From the records below, copy the lines that include "dispatching".

BEGIN Dataset content

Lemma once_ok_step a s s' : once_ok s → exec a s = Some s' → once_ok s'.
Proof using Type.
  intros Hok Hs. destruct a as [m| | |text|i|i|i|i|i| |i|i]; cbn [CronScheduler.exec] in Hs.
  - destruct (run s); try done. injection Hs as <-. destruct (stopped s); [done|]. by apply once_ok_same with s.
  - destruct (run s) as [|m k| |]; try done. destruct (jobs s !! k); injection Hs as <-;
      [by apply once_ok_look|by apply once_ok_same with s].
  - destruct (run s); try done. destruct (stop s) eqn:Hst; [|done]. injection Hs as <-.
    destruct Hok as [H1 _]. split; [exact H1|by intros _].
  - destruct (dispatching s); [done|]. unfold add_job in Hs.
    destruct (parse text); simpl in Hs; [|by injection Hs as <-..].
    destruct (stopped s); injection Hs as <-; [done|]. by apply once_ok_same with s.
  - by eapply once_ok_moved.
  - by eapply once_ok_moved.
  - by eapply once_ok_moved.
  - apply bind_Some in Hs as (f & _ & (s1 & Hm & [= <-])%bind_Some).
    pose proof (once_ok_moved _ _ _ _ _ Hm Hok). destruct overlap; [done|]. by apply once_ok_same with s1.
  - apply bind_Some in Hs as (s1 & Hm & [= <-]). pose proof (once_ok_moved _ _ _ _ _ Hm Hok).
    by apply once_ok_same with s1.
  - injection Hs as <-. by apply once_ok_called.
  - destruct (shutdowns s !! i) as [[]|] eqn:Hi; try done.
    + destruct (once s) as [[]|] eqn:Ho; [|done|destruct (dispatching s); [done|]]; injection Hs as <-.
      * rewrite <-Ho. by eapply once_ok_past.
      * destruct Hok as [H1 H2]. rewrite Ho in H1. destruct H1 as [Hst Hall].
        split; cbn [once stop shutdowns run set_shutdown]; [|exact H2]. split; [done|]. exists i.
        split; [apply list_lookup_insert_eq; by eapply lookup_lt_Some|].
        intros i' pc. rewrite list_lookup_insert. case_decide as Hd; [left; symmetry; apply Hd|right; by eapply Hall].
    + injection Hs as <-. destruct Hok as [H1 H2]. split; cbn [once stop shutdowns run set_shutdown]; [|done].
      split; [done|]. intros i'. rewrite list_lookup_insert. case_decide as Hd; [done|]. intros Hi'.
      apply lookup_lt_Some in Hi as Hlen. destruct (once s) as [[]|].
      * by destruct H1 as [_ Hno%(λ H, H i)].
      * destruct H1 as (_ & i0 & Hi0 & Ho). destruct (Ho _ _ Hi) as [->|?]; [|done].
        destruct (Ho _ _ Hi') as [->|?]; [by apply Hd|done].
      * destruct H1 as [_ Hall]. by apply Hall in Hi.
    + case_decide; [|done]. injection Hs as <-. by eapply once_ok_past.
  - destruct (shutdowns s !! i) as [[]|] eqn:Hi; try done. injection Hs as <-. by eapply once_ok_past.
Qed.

END Dataset content

[Answer space]:
  - destruct (dispatching s); [done|]. unfold add_job in Hs.
    + destruct (once s) as [[]|] eqn:Ho; [|done|destruct (dispatching s); [done|]]; injection Hs as <-.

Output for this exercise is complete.